Instructions for the task: Reproduce, from the lines below, exactly the stretch that begins at the line containing "Import Store Rfq." and ends at the line containing "Definition authMessage (w", both included.

Dataset entries:

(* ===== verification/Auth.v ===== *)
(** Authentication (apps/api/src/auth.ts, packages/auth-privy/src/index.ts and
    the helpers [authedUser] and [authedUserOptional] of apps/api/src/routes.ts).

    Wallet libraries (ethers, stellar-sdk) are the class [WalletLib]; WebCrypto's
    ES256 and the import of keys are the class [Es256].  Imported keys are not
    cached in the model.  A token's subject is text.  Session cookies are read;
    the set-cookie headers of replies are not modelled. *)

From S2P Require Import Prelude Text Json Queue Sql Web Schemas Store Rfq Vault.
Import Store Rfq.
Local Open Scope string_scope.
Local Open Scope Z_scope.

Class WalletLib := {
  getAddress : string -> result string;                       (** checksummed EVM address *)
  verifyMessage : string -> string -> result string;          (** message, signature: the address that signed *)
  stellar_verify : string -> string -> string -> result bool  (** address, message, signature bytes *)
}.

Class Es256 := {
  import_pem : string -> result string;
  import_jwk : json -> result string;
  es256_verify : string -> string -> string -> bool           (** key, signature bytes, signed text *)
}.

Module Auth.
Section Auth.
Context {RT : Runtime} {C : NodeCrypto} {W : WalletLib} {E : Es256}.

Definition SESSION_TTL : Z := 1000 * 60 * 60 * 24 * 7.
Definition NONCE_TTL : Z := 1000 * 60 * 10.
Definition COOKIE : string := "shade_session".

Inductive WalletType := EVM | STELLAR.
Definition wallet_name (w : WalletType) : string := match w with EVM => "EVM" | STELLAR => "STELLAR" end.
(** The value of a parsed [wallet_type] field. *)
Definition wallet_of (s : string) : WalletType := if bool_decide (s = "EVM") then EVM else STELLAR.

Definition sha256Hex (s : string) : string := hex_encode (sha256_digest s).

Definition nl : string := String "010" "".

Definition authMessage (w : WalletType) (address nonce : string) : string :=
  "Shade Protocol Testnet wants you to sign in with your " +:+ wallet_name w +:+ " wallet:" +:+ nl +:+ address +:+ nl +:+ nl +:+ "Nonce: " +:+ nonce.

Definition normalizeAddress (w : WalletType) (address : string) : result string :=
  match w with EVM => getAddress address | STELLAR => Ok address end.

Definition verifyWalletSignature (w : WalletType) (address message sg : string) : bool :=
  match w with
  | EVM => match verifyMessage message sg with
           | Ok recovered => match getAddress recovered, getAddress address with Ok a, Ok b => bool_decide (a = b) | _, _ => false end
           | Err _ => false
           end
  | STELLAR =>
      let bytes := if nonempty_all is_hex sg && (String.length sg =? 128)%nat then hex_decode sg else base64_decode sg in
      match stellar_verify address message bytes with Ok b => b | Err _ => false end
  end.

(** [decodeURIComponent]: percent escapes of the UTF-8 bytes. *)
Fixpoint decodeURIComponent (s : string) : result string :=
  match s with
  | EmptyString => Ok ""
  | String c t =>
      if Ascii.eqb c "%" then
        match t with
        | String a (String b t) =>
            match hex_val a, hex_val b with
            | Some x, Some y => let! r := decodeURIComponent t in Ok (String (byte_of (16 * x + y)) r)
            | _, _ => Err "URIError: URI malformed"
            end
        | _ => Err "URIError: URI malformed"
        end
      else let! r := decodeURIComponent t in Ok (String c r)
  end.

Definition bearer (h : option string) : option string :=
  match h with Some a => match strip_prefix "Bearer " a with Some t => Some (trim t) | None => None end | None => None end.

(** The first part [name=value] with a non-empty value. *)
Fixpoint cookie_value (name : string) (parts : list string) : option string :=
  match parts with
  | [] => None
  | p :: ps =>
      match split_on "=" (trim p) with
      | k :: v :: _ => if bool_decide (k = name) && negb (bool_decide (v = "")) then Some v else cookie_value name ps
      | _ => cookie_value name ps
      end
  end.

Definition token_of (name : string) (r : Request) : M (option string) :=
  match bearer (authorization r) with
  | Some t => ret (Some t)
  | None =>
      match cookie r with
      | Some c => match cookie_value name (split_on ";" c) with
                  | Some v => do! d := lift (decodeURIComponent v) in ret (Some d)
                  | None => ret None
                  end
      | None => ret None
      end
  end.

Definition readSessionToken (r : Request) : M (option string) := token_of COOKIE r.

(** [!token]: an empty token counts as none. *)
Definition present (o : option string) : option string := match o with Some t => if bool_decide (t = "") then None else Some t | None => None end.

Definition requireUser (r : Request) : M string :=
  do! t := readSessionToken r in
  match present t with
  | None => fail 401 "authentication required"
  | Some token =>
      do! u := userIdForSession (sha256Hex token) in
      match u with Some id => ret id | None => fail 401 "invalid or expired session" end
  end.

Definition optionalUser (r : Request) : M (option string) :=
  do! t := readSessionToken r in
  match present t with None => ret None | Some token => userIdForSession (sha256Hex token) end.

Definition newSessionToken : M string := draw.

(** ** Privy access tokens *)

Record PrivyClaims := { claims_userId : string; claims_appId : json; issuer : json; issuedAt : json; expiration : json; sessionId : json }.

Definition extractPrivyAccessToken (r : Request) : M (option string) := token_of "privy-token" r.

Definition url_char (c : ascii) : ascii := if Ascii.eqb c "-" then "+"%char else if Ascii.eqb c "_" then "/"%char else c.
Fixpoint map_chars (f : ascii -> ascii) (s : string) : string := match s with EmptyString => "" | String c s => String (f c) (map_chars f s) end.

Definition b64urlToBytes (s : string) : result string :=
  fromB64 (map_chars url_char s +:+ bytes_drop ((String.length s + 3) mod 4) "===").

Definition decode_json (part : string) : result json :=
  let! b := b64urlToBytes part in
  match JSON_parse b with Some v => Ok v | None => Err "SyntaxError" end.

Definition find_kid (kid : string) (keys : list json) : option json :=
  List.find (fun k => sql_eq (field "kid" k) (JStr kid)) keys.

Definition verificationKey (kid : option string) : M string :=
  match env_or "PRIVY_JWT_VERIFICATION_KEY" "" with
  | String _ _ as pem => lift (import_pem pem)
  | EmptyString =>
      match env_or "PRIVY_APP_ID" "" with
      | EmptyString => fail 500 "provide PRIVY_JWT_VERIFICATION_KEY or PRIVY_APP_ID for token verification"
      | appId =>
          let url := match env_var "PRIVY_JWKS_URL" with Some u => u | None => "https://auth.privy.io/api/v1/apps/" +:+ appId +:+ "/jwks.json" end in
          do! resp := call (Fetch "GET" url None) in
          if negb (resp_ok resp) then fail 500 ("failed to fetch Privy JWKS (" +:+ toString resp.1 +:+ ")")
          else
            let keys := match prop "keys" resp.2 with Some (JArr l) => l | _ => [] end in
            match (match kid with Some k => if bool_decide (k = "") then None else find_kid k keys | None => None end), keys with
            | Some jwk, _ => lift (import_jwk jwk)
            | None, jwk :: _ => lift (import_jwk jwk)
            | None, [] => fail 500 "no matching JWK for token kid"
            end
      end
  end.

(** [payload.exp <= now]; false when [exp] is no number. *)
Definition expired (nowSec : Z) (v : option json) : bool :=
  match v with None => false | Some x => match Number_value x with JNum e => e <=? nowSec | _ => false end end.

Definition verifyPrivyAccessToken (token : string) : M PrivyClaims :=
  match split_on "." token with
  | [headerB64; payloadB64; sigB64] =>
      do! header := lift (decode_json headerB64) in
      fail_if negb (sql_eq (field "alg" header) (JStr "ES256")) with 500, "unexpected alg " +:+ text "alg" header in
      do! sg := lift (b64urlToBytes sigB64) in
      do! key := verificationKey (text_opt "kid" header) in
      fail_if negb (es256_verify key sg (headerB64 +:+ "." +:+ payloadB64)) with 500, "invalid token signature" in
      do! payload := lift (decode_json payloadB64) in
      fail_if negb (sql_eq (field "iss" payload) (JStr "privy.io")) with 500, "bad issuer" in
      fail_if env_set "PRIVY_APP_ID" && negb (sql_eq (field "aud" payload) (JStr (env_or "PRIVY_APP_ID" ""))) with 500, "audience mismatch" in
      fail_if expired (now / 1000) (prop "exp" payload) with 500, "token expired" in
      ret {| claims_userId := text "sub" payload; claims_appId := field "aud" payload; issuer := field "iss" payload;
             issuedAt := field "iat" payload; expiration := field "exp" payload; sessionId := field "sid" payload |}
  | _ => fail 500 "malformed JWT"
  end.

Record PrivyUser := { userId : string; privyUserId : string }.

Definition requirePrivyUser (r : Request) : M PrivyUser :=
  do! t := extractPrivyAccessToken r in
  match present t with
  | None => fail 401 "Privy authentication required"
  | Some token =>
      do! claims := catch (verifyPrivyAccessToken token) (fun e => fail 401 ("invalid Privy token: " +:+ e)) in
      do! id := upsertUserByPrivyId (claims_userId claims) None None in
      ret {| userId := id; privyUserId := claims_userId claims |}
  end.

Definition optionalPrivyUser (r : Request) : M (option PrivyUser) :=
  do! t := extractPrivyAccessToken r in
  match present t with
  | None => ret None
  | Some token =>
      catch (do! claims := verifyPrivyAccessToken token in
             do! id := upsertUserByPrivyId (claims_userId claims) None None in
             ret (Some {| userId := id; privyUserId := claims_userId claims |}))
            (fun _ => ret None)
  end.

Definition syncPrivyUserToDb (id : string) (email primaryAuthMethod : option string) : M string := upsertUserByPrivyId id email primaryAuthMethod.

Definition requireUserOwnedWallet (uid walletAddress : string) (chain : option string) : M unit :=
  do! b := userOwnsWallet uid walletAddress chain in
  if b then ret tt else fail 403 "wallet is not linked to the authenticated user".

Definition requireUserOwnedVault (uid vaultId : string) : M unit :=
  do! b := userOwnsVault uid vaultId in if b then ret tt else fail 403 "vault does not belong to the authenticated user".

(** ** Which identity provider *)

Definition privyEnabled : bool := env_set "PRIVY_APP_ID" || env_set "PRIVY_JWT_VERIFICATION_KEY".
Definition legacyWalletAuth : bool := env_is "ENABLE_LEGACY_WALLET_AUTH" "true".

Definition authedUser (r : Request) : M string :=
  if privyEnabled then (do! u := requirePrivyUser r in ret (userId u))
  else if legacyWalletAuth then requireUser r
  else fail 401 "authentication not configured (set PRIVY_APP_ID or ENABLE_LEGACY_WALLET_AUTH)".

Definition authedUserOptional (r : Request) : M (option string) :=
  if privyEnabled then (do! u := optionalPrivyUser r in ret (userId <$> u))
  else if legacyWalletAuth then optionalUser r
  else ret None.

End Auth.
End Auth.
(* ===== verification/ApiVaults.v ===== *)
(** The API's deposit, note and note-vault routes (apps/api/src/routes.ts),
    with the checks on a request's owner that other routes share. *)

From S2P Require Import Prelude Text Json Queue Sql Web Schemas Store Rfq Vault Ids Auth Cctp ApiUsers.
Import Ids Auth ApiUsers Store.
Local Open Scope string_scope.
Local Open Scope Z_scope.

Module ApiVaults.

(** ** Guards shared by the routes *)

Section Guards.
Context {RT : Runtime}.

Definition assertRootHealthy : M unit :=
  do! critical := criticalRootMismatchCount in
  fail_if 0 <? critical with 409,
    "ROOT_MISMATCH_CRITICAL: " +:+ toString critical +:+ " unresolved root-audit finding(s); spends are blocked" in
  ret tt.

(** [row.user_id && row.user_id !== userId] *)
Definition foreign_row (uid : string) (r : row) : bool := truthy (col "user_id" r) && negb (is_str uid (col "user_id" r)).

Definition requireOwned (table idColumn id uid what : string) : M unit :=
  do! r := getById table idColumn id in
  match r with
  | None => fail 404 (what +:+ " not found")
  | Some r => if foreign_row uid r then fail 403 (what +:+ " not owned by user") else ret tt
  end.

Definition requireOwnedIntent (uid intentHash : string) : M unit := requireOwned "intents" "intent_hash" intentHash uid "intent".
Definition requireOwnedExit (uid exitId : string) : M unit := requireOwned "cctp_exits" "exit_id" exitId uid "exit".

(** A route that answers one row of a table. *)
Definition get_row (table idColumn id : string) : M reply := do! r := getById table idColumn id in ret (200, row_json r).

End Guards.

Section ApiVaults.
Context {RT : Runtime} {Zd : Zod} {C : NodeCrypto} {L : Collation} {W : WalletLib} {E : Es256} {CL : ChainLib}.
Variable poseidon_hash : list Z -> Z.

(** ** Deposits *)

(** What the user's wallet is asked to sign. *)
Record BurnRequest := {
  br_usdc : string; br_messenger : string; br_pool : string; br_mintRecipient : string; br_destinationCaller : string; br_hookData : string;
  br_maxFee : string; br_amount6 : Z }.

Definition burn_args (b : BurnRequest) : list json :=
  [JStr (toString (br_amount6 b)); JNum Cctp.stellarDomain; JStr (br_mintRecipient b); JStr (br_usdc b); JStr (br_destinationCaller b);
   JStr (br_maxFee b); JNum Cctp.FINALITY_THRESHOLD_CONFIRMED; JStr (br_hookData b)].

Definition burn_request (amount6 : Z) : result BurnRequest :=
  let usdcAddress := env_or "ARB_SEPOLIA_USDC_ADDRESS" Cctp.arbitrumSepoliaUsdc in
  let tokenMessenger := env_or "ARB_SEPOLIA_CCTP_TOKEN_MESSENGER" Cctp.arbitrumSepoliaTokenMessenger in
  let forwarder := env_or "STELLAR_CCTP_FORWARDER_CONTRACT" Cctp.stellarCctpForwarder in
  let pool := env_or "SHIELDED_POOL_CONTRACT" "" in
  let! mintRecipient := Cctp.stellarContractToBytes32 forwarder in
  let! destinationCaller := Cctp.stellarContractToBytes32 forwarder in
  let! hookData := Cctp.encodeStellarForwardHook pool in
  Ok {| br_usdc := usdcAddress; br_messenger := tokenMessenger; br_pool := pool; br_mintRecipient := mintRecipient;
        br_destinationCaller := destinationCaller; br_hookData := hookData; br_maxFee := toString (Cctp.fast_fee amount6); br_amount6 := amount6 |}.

Answer section:
Import Store Rfq.
Local Open Scope string_scope.
Local Open Scope Z_scope.

Class WalletLib := {
  getAddress : string -> result string;                       (** checksummed EVM address *)
  verifyMessage : string -> string -> result string;          (** message, signature: the address that signed *)
  stellar_verify : string -> string -> string -> result bool  (** address, message, signature bytes *)
}.

Class Es256 := {
  import_pem : string -> result string;
  import_jwk : json -> result string;
  es256_verify : string -> string -> string -> bool           (** key, signature bytes, signed text *)
}.

Module Auth.
Section Auth.
Context {RT : Runtime} {C : NodeCrypto} {W : WalletLib} {E : Es256}.

Definition SESSION_TTL : Z := 1000 * 60 * 60 * 24 * 7.
Definition NONCE_TTL : Z := 1000 * 60 * 10.
Definition COOKIE : string := "shade_session".

Inductive WalletType := EVM | STELLAR.
Definition wallet_name (w : WalletType) : string := match w with EVM => "EVM" | STELLAR => "STELLAR" end.
(** The value of a parsed [wallet_type] field. *)
Definition wallet_of (s : string) : WalletType := if bool_decide (s = "EVM") then EVM else STELLAR.

Definition sha256Hex (s : string) : string := hex_encode (sha256_digest s).

Definition nl : string := String "010" "".

Definition authMessage (w : WalletType) (address nonce : string) : string :=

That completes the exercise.